A new diagnostic device developed in Canberra has been described as a potential gamechanger in the treatment of stroke and heart disease, which claim millions of lives around the world every year.

Invented and trialled by a team of engineers and biochemists at the Australian National University, the ‘bio-optics’ device can reveal the formation of blood clots and help doctors to identify patients at imminent risk of having a stroke or heart attack.

Biochemist Associate Professor Elizabeth Gardiner, from the John Curtin School of Medical Research (JCSMR), said that doctors treated people at risk of heart attack or stroke with blood-thinning medication, but there was no way to know a patient’s susceptibility with precision – until now.

“We can apply this technology to blood from patients at risk of clotting or uncontrollable bleeding – this is a potential gamechanger,” she said.

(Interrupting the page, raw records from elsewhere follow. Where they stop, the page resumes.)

(** ** Edits *)
(** The file as the texts between the edits and those at them. *)
Fixpoint weave (gaps mids : list string) : string :=
  match gaps, mids with
  | g :: gaps', m :: mids' => g +:+ m +:+ weave gaps' mids'
  | g :: _, [] => g
  | [], _ => ""
  end.
Definition replaced (data : string) (e : edit) : string := slice (Start e) (End_ e) data.
Lemma insert_edit_perm e l : insert_edit e l ≡ₚ e :: l.
Proof. induction l as [|p l IH]; cbn [insert_edit]; [done|]. destruct (Start e <? Start p); [|done]. by rewrite IH, Permutation_swap. Qed.
Lemma sort_edits_perm edits : sort_edits edits ≡ₚ edits.
Proof.
  unfold sort_edits. rewrite <- Permutation_rev.
  assert (∀ acc, fold_left (λ acc e, insert_edit e acc) edits acc ≡ₚ edits ++ acc) as H.
  { induction edits as [|e l IH]; intros acc; [done|]. cbn [fold_left app]. rewrite IH, insert_edit_perm. symmetry. apply Permutation_middle. }
  by rewrite H, app_nil_r.
Qed.
Lemma apply_sorted_in data c es out : apply_sorted data c es = Ok out → c ≤ slen data.
Proof.
  destruct es as [|e es]; cbn [apply_sorted].
  - destruct (Nat.leb_spec c (slen data)); done.
  - destruct (Nat.leb_spec c (Start e)); [|done]. destruct (Nat.leb_spec (Start e) (slen data)); [|done]. lia.
Qed.
Lemma apply_sorted_weave data c es out :
  Forall (λ e, Start e ≤ End_ e) es → apply_sorted data c es = Ok out →
  ∃ gaps, length gaps = S (length es) ∧ sdrop c data = weave gaps (replaced data <$> es) ∧ out = weave gaps (Replacement <$> es).
Proof.
  intros Hes. revert c out. induction Hes as [|e es He _ IH]; intros c out; cbn [apply_sorted].
  { destruct (Nat.leb_spec c (slen data)); [|done]. intros [= <-]. by exists [sdrop c data]. }
  destruct (Nat.leb_spec c (Start e)) as [Hc|]; [|done]. destruct (Nat.leb_spec (Start e) (slen data)); [|done].
  destruct (apply_sorted data (End_ e) es) as [rest|] eqn:Hr; [|done]. intros [= <-].
  destruct (IH _ _ Hr) as (gaps & Hl & Hd & ->). exists (slice c (Start e) data :: gaps). split_and!; [cbn; lia| |done].
  cbn [fmap list_fmap weave]. unfold replaced at 1. by rewrite <- Hd, slice_sdrop, slice_sdrop by lia.
Qed.
Lemma applyEdits_weave data edits out :
  Forall (λ e, Start e ≤ End_ e) edits → applyEdits data edits = Ok out →
  ∃ es gaps, es ≡ₚ edits ∧ length gaps = S (length es) ∧
    data = weave gaps (replaced data <$> es) ∧ out = weave gaps (Replacement <$> es).
Proof.
  unfold applyEdits. destruct edits as [|e edits].
  { intros _ [= <-]. by exists [], [data]. }
  intros Hes Ho. exists (sort_edits (e :: edits)).
  destruct (apply_sorted_weave data 0 (sort_edits (e :: edits)) out) as (gaps & ? & Hd & ?).
  { by rewrite sort_edits_perm. }
  { done. }
  exists gaps. split; [apply sort_edits_perm|done].
Qed.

Predicting the formation of a blood clot is challenging because of the dynamic environment in which a clot forms. Blood platelets, which are a tenth of the size of a regular cell, are the major drivers of blood clot formation as they clump together within seconds when triggered.

ANU biomedical engineer Dr Steve Lee, from the ANU Research School of Engineering, said the new diagnostic device allowed researchers to create and quantify clot formation in 3D view from a blood sample without any form of labelling such as fluorescence or radiotracer. “This had been impossible to achieve until now,” he said.

Sherry He, a CSC-PhD scholar in Dr Lee’s group at the ANU Research School of Engineering, and Dr Samantha Montague, a postdoctoral fellow from the Gardiner group at JCSMR, supported the development of the new diagnostic device.

“Our device creates a digital hologram of a microscopic blood clot at a fraction of a second by measuring the delay time for light to travel through the clot,” Ms He said.

The team tailored a microfabricated device that can mimic a damaged blood vessel and created blood clots from human samples to reveal these blood-clotting events in the laboratory.

Ms He said the device could be fitted onto a regular microscope, but was not yet suitable to be used at the bedside.

“We need to shrink our diagnostic device, which takes up a fair amount of space in a research lab at the moment, to something that can fit into a shoebox so that it can be used in a clinical setting,” she said.

Dr Montague said the device would be further developed in tandem with existing clinical and platelet research practices.

“We have set up this new diagnostic device at JCSMR right alongside routine flow cytometry equipment that are the gold standard for cell and blood platelet analysis,” she said.